*** Opening Entries shown ***
(* ===== verification/UnisScheduler.v ===== *)
(** * Generation of one image over two cached branches
      ([models/xiaomi_u0/scheduler_unis.py], [models/xiaomi_u0/model_runner_unis.py])

    A runner plans one forward at a time over a pool of key/value slots; a
    branch keeps the history of one runner and serves as the processor's
    model; the scheduler drives both branches, the processor and the sampler.
    The decoder, the attention backend and the numerics of the scores are
    parameters; a slot of the pool is represented by the token whose keys and
    values it holds. *)

From stdpp Require Import gmap.
From S2P Require Import Prelude PyStr VisualTokens.
Open Scope Z_scope.

(** ** The header tokenizer *)

Inductive mapped : Type := Ints (l : list Z) | OtherValue.

Definition expected_header : list (string * list Z) :=
  ((λ i : nat, (z_to_string (Z.of_nat i), [15 + Z.of_nat i])) <$> seq 0 10) ++
  [("*", [9]); ("64*64", [21; 19; 9; 21; 19])]%string.

Definition header_tokenizer : Type := list (string * list Z).

(** [_HeaderTokenizer.__init__] *)
Definition header_init (mapping : gmap string mapped) : res header_tokenizer :=
  _ ← rmap (λ '(key, values),
        ensure (match mapping !! key with Some (Ints l) => bool_decide (l = values) | _ => false end) ValueError)
        expected_header;
  Ok expected_header.

(** [encode], without special tokens, and [decode] *)
Definition header_encode (t : header_tokenizer) (text : string) : res (list Z) :=
  of_option KeyError (snd <$> find (λ e, String.eqb e.1 text) t).

Definition header_decode (t : header_tokenizer) (tokens : list Z) : res string :=
  match List.filter (λ e, bool_decide (e.2 = tokens)) t with [e] => Ok e.1 | _ => Err ValueError end.

Definition header_tokens (t : header_tokenizer) : Tokenizer :=
  {| tk_encode := header_encode t; tk_decode := header_decode t |}.

(** ** The runner *)

(** The metadata of one forward: a ragged prefill or decode suffix of one
    sequence. *)
Record metadata : Type := Metadata {
  md_prefill : bool;
  md_batch : Z;
  md_ragged : bool;
  md_query : Z;
  md_visible : list Z;
  md_writes : list Z;
  md_positions : list Z;
}.

Definition zrange (start stop : Z) : list Z := seqZ start (stop - start).

(** [_metadata] *)
Definition make_metadata (start stop : Z) : metadata :=
  Metadata (start =? 0) 1 true (stop - start) (zrange 0 stop) (zrange start stop) (zrange start stop).

Record runner : Type := Runner {
  rn_capacity : Z;
  rn_up : bool;
  rn_meta : option metadata;
  rn_slots : gmap Z Z;
}.

Section runner.
(** The backend's [init_forward_metadata], and the decoder: the tokens, their
    positions and the slots it reads. *)
Context {L : Type} (plan : metadata → res unit) (decoder : list Z → list Z → gmap Z Z → res L).
Context (max_position : Z) (select_backend : res unit).

(** [UNISModelRunner.__init__] *)
Definition runner_init (capacity : Z) (paged_backend : string) : res runner :=
  _ ← ensure (negb ((capacity <=? 0) || (max_position <? capacity))) ValueError;
  _ ← ensure (String.eqb paged_backend "flashinfer") ValueError;
  Ok (Runner capacity false None ∅).

(** [setup]: the backend is selected and seeded with a plan at capacity. *)
Definition runner_setup (r : runner) : res runner :=
  _ ← ensure (negb (rn_up r)) RuntimeError;
  _ ← select_backend;
  _ ← plan (make_metadata 0 (rn_capacity r));
  Ok (Runner (rn_capacity r) true (rn_meta r) (rn_slots r)).

(** [plan_inference] *)
Definition plan_inference (meta : metadata) (r : runner) : res runner :=
  _ ← ensure (rn_up r) RuntimeError;
  _ ← ensure ((md_batch meta =? 1) && md_ragged meta) ValueError;
  _ ← ensure ((0 <? md_query meta) && (md_query meta <=? rn_capacity r)) ValueError;
  _ ← ensure (Z.of_nat (List.length (md_writes meta)) =? md_query meta) ValueError;
  _ ← ensure (Z.of_nat (List.length (md_visible meta)) <=? rn_capacity r) ValueError;
  _ ← plan meta;
  Ok (Runner (rn_capacity r) (rn_up r) (Some meta) (rn_slots r)).

(** The keys and values of the tokens at the planned slots. *)
Fixpoint write_slots (slots ids : list Z) (pool : gmap Z Z) : gmap Z Z :=
  match slots, ids with
  | s :: slots', t :: ids' => write_slots slots' ids' (<[s := t]> pool)
  | _, _ => pool
  end.

(** [forward]: the plan is consumed before the decoder runs. *)
Definition runner_forward (ids positions : list Z) (r : runner) : runner * res L :=
  match rn_meta r with
  | None => (r, Err RuntimeError)
  | Some meta =>
      if negb (rn_up r) then (r, Err RuntimeError)
      else if negb (Z.of_nat (List.length ids) =? md_query meta) then (r, Err ValueError)
      else if negb (Nat.eqb (List.length positions) (List.length ids)) then (r, Err ValueError)
      else if negb (bool_decide (positions = md_positions meta)) then (r, Err ValueError)
      else
        let pool := write_slots (md_writes meta) ids (rn_slots r) in
        let visible := filter (λ e, e.1 ∈ md_visible meta) pool in
        (Runner (rn_capacity r) (rn_up r) None pool, decoder ids positions visible)
  end.

(** [reset] zeroes the pool; [close] releases it. *)
Definition runner_reset (r : runner) : res runner :=
  _ ← ensure (rn_up r) RuntimeError; Ok (Runner (rn_capacity r) true None ∅).

Definition runner_close (r : runner) : runner := Runner (rn_capacity r) false None ∅.

(** ** Branches *)

Record branch : Type := Branch { br_runner : runner; br_history : option (list Z); br_logits : option L }.

Definition branch_new (r : runner) : branch := Branch r None None.

Definition history_length (b : branch) : Z :=
  match br_history b with None => 0 | Some h => Z.of_nat (List.length h) end.

(** [_Branch.forward] *)
Definition branch_forward (ids : list Z) (b : branch) : branch * res L :=
  let start := history_length b in
  let history := if start =? 0 then ids else default [] (br_history b) ++ ids in
  let stop := Z.of_nat (List.length history) in
  match plan_inference (make_metadata start stop) (br_runner b) with
  | Err e => (Branch (br_runner b) (Some history) (br_logits b), Err e)
  | Ok r =>
      match runner_forward ids (zrange start stop) r with
      | (r, Err e) => (Branch r (Some history) (br_logits b), Err e)
      | (r, Ok logits) => (Branch r (Some history) (Some logits), Ok logits)
      end
  end.

(** [_Branch.__call__]; the cache handle is the branch itself, [Some tt]. *)
Definition branch_call (c : model_call (C:=unit)) (b : branch) : branch * res unit :=
  if negb (mc_use_cache c) || negb (forallb (Z.eqb 1) (mc_mask c)) then (b, Err ValueError)
  else
    let refused := match br_history b, mc_cache c with
                   | None, Some _ => true
                   | None, None => false
                   | Some _, Some _ => negb (Nat.eqb (List.length (mc_ids c)) 1)
                   | Some _, None => true
                   end in
    if refused then (b, Err ValueError)
    else match branch_forward (mc_ids c) b with
         | (b, Err e) => (b, Err e)
         | (b, Ok _) => (b, ensure (Z.of_nat (List.length (mc_mask c)) =? history_length b) ValueError)
         end.

(** The calls the processor made, in order. *)
Fixpoint branch_calls (cs : list (model_call (C:=unit))) (b : branch) : branch * res unit :=
  match cs with
  | [] => (b, Ok ())
  | c :: cs' => match branch_call c b with (b, Err e) => (b, Err e) | (b, Ok _) => branch_calls cs' b end
  end.
End runner.

(** ** The scheduler *)

Definition IMAGE_TOKEN_COUNT : nat := 4169.
Definition IMAGE_TRAILER : list Z := [EOI; 151747].

(** [_image_trailer_ready] *)
Definition image_trailer_ready (generated : list Z) : bool :=
  Nat.eqb (List.length generated) (IMAGE_TOKEN_COUNT - 1) &&
  bool_decide (drop (List.length generated - 2) generated = IMAGE_TRAILER).

(** [UNISGenerationRequest]; the sequences are unpadded and tokenized. *)
Record request : Type := Request {
  rq_input_ids : list Z;
  rq_unconditional_ids : list Z;
  rq_max_new_tokens : Z;
  rq_seed : Z;
  rq_replay_ids : option (list Z);
  rq_capture_steps : list Z;
}.

(** [UNISGenerationResult]; of a trace, its step. *)
Record generated : Type := Generated {
  gn_ids : list Z;
  gn_stop_reason : string;
  gn_replay : bool;
  gn_conditional_cached : Z;
  gn_unconditional_cached : Z;
  gn_traces : list Z;
}.

Record scheduler : Type := Scheduler {
  sc_capacity : Z;
  sc_tokenizer : header_tokenizer;
  sc_conditional : runner;
  sc_unconditional : runner;
  sc_ready : bool;
}.

Section scheduler.
Context {L : Type} (plan : metadata → res unit) (decoder : list Z → list Z → gmap Z Z → res L).
Context (max_position vocabulary : Z) (select_backend : res unit).
(** The numerics of sampling: whether the processed scores hold no NaN and
    some finite value, and the draw from the scores that remain, with [EOS]
    masked or not; and whether seeding accepts the device. *)
Context (scores_ok : L → score_mask → bool) (draw : nat → Z → L → score_mask → bool → res Z) (seed_request : Z → res unit).

(** [UNISGenerationScheduler.__init__] *)
Definition scheduler_init (capacity : Z) (mapping : gmap string mapped) (paged_backend : string) : res scheduler :=
  tokenizer ← header_init mapping;
  conditional ← runner_init max_position capacity paged_backend;
  unconditional ← runner_init max_position capacity paged_backend;
  Ok (Scheduler capacity tokenizer conditional unconditional false).

(** [close] *)
Definition scheduler_close (s : scheduler) : scheduler :=
  Scheduler (sc_capacity s) (sc_tokenizer s) (runner_close (sc_conditional s)) (runner_close (sc_unconditional s)) false.

(** [setup]: both runners, or neither. *)
Definition scheduler_setup (s : scheduler) : scheduler * res unit :=
  if sc_ready s then (s, Err RuntimeError)
  else match runner_setup plan select_backend (sc_conditional s) with
       | Err e => (scheduler_close s, Err e)
       | Ok conditional =>
           match runner_setup plan select_backend (sc_unconditional s) with
           | Err e => (scheduler_close s, Err e)
           | Ok unconditional =>
               (Scheduler (sc_capacity s) (sc_tokenizer s) conditional unconditional true, Ok ())
           end
       end.

Definition in_vocabulary (ids : list Z) : bool := forallb (λ t, (0 <=? t) && (t <? vocabulary)) ids.

(** What [step] requires of a request before it touches a runner. *)
Definition validate_request (s : scheduler) (rq : request) : res unit :=
  _ ← rmap (λ ids,
        _ ← ensure (Nat.leb 2 (List.length ids)) ValueError;
        ensure (in_vocabulary ids) ValueError) [rq_input_ids rq; rq_unconditional_ids rq];
  _ ← ensure (0 <? rq_max_new_tokens rq) ValueError;
  let longest := Z.max (Z.of_nat (List.length (rq_input_ids rq))) (Z.of_nat (List.length (rq_unconditional_ids rq))) in
  _ ← ensure (longest + rq_max_new_tokens rq <=? sc_capacity s) ValueError;
  _ ← match rq_replay_ids rq with
      | None => Ok ()
      | Some replay =>
          _ ← ensure (rq_max_new_tokens rq <=? Z.of_nat (List.length replay)) ValueError;
          ensure (in_vocabulary replay) ValueError
      end;
  ensure (forallb (λ step, (0 <=? step) && (step <? rq_max_new_tokens rq)) (rq_capture_steps rq)) ValueError.

(** The state of one generation. *)
Record generation : Type := Generation {
  g_conditional : branch (L:=L);
  g_unconditional : branch (L:=L);
  g_processor : processor (C:=unit);
  g_generated : list Z;
  g_query : list Z;
  g_traces : list Z;
}.

(** One prediction: the conditional forward, the processor over the whole
    history (its model calls go to the unconditional branch), the draw.  The
    token is returned with the state; [EOS] ends the loop. *)
Definition predict (tokenizer : header_tokenizer) (rq : request) (g : generation) : generation * res Z :=
  let step := List.length (g_generated g) in
  let with_branches cond unc p traces := Generation cond unc p (g_generated g) (g_query g) traces in
  match branch_forward plan decoder (g_query g) (g_conditional g) with
  | (cond, Err e) => (with_branches cond (g_unconditional g) (g_processor g) (g_traces g), Err e)
  | (cond, Ok raw) =>
      let '(p, r) := @call (header_tokens tokenizer) unit (λ _ _ _ _, Some ()) (default [] (br_history cond)) (g_processor g) in
      let '(unc, served) := branch_calls plan decoder (drop (List.length (lp_calls (g_processor g))) (lp_calls p)) (g_unconditional g) in
      let ready := image_trailer_ready (g_generated g) in
      let traces := if bool_decide (Z.of_nat step ∈ rq_capture_steps rq) then g_traces g ++ [Z.of_nat step] else g_traces g in
      (with_branches cond unc p traces,
       _ ← served;
       a ← r;
       _ ← ensure (scores_ok raw a) RuntimeError;
       token ← match rq_replay_ids rq with
               | None => draw step (rq_seed rq) raw a ready
               | Some replay => of_option RuntimeError (replay !! step)
               end;
       _ ← ensure (negb ((token =? EOS) && negb ready)) ValueError;
       Ok token)
  end.

Definition append_token (t : Z) (g : generation) : generation :=
  Generation (g_conditional g) (g_unconditional g) (g_processor g) (g_generated g ++ [t]) [t] (g_traces g).

(** The loop of [step], for at most [n] more predictions. *)
Fixpoint predict_loop (tokenizer : header_tokenizer) (rq : request) (n : nat) (g : generation) : generation * res string :=
  match n with
  | O => (g, Ok "length"%string)
  | S n' =>
      match predict tokenizer rq g with
      | (g, Err e) => (g, Err e)
      | (g, Ok t) =>
          let g := append_token t g in
          if t =? EOS then (g, Ok "eos"%string) else predict_loop tokenizer rq n' g
      end
  end.

(** The fixed settings of the processor: two 64-by-64 headers, no text in the
    unconditional branch. *)
Definition make_processor (tokenizer : header_tokenizer) (unconditional_ids : list Z) : res (processor (C:=unit)) :=
  @processor_init (header_tokens tokenizer) unit "no_text" true true "none" 3 (Some 64) (Some 64) unconditional_ids None None None.

Definition set_runners (s : scheduler) (conditional unconditional : runner) : scheduler :=
  Scheduler (sc_capacity s) (sc_tokenizer s) conditional unconditional (sc_ready s).

(** [step] *)
Definition scheduler_step (rq : request) (s : scheduler) : scheduler * res generated :=
  if negb (sc_ready s) then (s, Err RuntimeError)
  else match validate_request s rq with
  | Err e => (s, Err e)
  | Ok _ =>
      match runner_reset (sc_conditional s) with
      | Err e => (s, Err e)
      | Ok conditional =>
          let s := set_runners s conditional (sc_unconditional s) in
          match runner_reset (sc_unconditional s) with
          | Err e => (s, Err e)
          | Ok unconditional =>
              let s := set_runners s conditional unconditional in
              match p ← make_processor (sc_tokenizer s) (rq_unconditional_ids rq); _ ← seed_request (rq_seed rq); Ok p with
              | Err e => (s, Err e)
              | Ok p =>
                  let g := Generation (branch_new conditional) (branch_new unconditional) p [] (rq_input_ids rq) [] in
                  let '(g, reason) := predict_loop (sc_tokenizer s) rq (Z.to_nat (rq_max_new_tokens rq)) g in
                  (set_runners s (br_runner (g_conditional g)) (br_runner (g_unconditional g)),
                   reason ← reason;
                   Ok (Generated (g_generated g) reason (bool_decide (rq_replay_ids rq ≠ None))
                         (history_length (g_conditional g)) (history_length (g_unconditional g)) (g_traces g)))
              end
          end
      end
  end.
End scheduler.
*** Closing Entries shown ***
Set down precisely the lines above between the line holding "let step := List.length (g_generated g) in" and the line holding "let traces := if", inclusive, and nothing beyond them.

Reply:
  let step := List.length (g_generated g) in
  let with_branches cond unc p traces := Generation cond unc p (g_generated g) (g_query g) traces in
  match branch_forward plan decoder (g_query g) (g_conditional g) with
  | (cond, Err e) => (with_branches cond (g_unconditional g) (g_processor g) (g_traces g), Err e)
  | (cond, Ok raw) =>
      let '(p, r) := @call (header_tokens tokenizer) unit (λ _ _ _ _, Some ()) (default [] (br_history cond)) (g_processor g) in
      let '(unc, served) := branch_calls plan decoder (drop (List.length (lp_calls (g_processor g))) (lp_calls p)) (g_unconditional g) in
      let ready := image_trailer_ready (g_generated g) in
      let traces := if bool_decide (Z.of_nat step ∈ rq_capture_steps rq) then g_traces g ++ [Z.of_nat step] else g_traces g in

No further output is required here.